* _ASSIGNMENT_: Using the records below, output the stretch that opens with the line containing "(among request_fields) m)))" and closes with the line containing "Proof. apply map_get_fmap. Qed.", exactly and including both lines, with nothing more.

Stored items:
====
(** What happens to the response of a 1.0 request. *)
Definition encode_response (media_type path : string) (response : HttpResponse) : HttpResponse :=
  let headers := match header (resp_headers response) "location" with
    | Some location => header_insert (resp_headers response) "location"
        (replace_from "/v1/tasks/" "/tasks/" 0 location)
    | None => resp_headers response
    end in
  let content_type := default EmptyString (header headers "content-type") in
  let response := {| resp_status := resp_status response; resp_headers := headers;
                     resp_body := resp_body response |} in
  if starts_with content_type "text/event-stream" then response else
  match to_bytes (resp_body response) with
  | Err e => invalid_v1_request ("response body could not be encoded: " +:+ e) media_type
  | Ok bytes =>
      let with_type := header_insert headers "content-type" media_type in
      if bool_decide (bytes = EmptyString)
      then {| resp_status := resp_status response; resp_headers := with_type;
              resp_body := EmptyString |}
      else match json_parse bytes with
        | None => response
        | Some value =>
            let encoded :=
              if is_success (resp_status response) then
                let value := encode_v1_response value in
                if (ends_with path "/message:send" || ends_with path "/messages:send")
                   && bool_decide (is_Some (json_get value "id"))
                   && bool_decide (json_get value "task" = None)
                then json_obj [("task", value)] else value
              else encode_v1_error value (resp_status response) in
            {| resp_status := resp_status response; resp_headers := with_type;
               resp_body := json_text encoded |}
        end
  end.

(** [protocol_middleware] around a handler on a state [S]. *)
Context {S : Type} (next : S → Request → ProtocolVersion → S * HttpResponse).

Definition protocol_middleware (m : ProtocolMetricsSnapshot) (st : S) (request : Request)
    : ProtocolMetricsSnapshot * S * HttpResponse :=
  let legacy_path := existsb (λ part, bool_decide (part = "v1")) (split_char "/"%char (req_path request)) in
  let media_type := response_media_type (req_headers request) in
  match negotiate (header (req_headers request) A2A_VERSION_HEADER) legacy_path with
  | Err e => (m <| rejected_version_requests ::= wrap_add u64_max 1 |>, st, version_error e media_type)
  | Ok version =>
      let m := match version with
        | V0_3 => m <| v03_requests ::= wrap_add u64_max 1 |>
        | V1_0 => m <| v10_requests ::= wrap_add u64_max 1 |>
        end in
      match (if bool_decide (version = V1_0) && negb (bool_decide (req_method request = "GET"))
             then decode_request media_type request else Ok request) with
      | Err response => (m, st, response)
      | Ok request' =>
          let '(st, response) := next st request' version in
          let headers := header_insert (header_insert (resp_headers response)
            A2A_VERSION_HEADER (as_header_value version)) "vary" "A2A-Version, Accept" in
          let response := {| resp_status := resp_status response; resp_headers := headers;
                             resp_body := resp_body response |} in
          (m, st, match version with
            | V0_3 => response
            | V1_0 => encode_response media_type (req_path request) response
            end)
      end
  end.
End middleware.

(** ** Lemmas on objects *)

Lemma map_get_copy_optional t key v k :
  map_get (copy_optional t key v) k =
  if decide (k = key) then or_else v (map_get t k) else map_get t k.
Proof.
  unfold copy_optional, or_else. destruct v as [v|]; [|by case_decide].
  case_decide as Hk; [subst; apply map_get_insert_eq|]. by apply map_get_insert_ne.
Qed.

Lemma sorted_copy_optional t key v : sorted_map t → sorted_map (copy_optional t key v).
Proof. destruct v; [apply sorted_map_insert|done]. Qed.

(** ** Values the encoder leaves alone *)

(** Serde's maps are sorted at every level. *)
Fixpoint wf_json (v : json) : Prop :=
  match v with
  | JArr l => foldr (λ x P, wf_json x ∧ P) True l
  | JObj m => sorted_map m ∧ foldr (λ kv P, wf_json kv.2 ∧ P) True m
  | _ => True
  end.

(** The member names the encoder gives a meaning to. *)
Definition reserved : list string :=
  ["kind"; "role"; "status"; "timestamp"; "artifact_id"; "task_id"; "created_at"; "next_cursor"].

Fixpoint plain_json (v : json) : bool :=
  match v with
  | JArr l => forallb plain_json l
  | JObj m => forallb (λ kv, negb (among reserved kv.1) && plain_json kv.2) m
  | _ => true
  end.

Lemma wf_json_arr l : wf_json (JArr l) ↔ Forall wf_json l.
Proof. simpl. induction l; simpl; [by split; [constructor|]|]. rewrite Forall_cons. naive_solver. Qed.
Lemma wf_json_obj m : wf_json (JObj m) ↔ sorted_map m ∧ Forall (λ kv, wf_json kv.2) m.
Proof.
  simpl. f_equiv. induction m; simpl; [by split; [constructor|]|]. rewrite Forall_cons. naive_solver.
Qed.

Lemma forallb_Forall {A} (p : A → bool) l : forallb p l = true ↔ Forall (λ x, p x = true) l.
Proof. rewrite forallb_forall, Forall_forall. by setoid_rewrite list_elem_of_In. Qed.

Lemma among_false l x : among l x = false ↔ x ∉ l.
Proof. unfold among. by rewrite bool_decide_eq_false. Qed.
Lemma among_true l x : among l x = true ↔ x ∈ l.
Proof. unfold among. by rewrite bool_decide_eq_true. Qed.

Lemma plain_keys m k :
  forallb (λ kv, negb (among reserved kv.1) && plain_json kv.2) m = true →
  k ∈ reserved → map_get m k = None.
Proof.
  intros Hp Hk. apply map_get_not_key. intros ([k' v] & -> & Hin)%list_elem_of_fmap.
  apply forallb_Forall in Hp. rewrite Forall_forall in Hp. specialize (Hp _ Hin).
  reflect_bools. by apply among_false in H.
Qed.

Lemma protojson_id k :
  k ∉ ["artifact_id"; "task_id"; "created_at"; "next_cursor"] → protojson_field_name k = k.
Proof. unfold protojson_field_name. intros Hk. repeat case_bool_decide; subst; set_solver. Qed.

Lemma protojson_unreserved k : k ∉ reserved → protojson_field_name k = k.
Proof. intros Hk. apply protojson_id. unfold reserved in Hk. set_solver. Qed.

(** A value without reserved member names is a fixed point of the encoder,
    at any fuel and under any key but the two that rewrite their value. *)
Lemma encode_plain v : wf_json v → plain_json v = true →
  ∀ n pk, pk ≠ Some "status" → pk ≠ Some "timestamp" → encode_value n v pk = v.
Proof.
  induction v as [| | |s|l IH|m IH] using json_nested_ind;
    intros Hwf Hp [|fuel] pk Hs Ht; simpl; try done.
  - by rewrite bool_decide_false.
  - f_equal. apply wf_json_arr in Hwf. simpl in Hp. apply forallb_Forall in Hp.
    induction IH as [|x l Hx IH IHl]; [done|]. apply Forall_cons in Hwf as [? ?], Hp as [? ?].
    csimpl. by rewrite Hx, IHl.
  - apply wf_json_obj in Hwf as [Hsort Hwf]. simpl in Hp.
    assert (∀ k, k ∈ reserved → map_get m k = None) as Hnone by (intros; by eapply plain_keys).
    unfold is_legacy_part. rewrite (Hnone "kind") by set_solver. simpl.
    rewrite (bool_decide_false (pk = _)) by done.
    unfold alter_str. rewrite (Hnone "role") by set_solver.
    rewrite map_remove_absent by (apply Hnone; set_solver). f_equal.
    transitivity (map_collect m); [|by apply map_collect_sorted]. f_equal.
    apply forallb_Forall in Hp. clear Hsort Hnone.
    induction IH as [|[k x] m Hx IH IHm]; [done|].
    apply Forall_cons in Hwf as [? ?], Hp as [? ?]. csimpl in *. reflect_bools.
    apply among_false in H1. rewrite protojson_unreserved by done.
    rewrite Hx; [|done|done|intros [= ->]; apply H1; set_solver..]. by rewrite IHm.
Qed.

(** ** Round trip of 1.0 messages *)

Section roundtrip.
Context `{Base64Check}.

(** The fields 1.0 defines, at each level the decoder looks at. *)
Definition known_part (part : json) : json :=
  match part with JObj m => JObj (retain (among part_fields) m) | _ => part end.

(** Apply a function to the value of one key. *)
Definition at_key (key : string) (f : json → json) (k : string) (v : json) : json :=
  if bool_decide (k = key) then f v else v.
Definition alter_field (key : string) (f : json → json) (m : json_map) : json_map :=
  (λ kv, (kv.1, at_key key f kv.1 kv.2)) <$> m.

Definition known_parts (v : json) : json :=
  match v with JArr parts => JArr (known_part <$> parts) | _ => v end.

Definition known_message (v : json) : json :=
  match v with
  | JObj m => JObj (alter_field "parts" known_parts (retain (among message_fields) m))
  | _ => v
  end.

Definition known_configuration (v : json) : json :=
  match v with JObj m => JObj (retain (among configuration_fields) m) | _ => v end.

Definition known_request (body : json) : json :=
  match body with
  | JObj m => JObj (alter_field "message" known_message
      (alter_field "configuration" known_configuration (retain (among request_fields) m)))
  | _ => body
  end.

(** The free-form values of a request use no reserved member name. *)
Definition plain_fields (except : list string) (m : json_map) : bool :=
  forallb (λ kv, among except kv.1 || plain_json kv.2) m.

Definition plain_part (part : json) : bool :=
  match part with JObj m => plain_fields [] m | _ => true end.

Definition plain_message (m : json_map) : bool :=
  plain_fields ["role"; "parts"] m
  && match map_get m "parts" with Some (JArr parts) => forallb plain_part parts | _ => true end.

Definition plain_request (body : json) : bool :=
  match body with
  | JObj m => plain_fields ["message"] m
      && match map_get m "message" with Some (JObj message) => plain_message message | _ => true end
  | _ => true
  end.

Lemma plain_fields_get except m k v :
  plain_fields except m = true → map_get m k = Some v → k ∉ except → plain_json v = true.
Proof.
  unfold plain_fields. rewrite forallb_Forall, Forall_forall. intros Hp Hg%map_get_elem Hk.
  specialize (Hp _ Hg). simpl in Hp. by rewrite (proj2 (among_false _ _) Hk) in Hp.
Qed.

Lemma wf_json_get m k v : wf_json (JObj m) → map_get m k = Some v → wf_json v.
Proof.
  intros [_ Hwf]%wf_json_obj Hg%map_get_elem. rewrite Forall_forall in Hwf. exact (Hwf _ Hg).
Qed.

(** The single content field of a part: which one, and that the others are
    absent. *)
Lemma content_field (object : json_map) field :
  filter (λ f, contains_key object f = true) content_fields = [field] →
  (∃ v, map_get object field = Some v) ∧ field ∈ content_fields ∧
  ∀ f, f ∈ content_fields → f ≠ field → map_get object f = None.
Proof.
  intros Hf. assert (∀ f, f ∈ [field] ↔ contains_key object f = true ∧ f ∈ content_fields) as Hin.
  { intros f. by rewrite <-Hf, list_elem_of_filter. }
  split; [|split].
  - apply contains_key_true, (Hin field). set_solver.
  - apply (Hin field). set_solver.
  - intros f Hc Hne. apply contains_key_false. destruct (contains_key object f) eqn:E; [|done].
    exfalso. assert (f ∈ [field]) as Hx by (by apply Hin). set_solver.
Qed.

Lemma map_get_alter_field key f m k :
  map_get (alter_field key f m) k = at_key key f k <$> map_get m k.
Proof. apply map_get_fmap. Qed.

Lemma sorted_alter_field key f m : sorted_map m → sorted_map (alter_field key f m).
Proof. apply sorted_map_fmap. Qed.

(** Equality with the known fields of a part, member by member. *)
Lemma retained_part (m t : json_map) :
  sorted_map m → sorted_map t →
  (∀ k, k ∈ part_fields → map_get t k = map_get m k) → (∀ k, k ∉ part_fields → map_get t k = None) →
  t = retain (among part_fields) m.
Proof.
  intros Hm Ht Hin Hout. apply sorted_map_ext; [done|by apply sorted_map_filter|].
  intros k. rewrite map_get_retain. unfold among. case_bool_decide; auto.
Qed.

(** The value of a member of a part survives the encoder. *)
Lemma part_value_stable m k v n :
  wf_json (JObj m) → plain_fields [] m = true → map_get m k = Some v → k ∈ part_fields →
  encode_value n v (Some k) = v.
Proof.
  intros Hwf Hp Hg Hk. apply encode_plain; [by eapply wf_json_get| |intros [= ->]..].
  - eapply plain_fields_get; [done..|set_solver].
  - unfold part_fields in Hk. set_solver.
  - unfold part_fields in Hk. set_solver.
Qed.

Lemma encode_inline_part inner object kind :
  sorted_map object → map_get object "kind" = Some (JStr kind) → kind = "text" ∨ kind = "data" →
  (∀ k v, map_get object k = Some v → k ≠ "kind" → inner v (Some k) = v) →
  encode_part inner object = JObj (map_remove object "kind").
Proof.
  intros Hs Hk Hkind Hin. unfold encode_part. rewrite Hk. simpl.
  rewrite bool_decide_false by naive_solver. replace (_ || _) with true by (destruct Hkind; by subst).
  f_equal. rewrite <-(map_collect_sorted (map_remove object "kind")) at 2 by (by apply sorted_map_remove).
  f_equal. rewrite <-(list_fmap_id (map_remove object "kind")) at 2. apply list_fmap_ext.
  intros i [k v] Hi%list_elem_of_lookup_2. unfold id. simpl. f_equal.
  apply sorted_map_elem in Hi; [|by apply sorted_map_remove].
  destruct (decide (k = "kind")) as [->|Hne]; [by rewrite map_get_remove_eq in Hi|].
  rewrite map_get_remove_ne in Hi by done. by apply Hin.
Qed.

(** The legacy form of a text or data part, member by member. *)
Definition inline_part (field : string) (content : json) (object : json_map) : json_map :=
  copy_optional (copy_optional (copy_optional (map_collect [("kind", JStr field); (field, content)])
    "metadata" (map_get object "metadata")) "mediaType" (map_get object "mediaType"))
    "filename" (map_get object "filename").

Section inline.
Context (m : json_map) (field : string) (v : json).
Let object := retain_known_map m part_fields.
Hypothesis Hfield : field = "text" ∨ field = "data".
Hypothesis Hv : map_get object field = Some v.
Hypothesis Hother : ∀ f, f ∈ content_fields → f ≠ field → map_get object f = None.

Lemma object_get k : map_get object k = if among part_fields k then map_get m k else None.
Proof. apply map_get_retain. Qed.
====
* _EXERCISE OUTPUT_:
      (alter_field "configuration" known_configuration (retain (among request_fields) m)))
  | _ => body
  end.

(** The free-form values of a request use no reserved member name. *)
Definition plain_fields (except : list string) (m : json_map) : bool :=
  forallb (λ kv, among except kv.1 || plain_json kv.2) m.

Definition plain_part (part : json) : bool :=
  match part with JObj m => plain_fields [] m | _ => true end.

Definition plain_message (m : json_map) : bool :=
  plain_fields ["role"; "parts"] m
  && match map_get m "parts" with Some (JArr parts) => forallb plain_part parts | _ => true end.

Definition plain_request (body : json) : bool :=
  match body with
  | JObj m => plain_fields ["message"] m
      && match map_get m "message" with Some (JObj message) => plain_message message | _ => true end
  | _ => true
  end.

Lemma plain_fields_get except m k v :
  plain_fields except m = true → map_get m k = Some v → k ∉ except → plain_json v = true.
Proof.
  unfold plain_fields. rewrite forallb_Forall, Forall_forall. intros Hp Hg%map_get_elem Hk.
  specialize (Hp _ Hg). simpl in Hp. by rewrite (proj2 (among_false _ _) Hk) in Hp.
Qed.

Lemma wf_json_get m k v : wf_json (JObj m) → map_get m k = Some v → wf_json v.
Proof.
  intros [_ Hwf]%wf_json_obj Hg%map_get_elem. rewrite Forall_forall in Hwf. exact (Hwf _ Hg).
Qed.

(** The single content field of a part: which one, and that the others are
    absent. *)
Lemma content_field (object : json_map) field :
  filter (λ f, contains_key object f = true) content_fields = [field] →
  (∃ v, map_get object field = Some v) ∧ field ∈ content_fields ∧
  ∀ f, f ∈ content_fields → f ≠ field → map_get object f = None.
Proof.
  intros Hf. assert (∀ f, f ∈ [field] ↔ contains_key object f = true ∧ f ∈ content_fields) as Hin.
  { intros f. by rewrite <-Hf, list_elem_of_filter. }
  split; [|split].
  - apply contains_key_true, (Hin field). set_solver.
  - apply (Hin field). set_solver.
  - intros f Hc Hne. apply contains_key_false. destruct (contains_key object f) eqn:E; [|done].
    exfalso. assert (f ∈ [field]) as Hx by (by apply Hin). set_solver.
Qed.

Lemma map_get_alter_field key f m k :
  map_get (alter_field key f m) k = at_key key f k <$> map_get m k.
Proof. apply map_get_fmap. Qed.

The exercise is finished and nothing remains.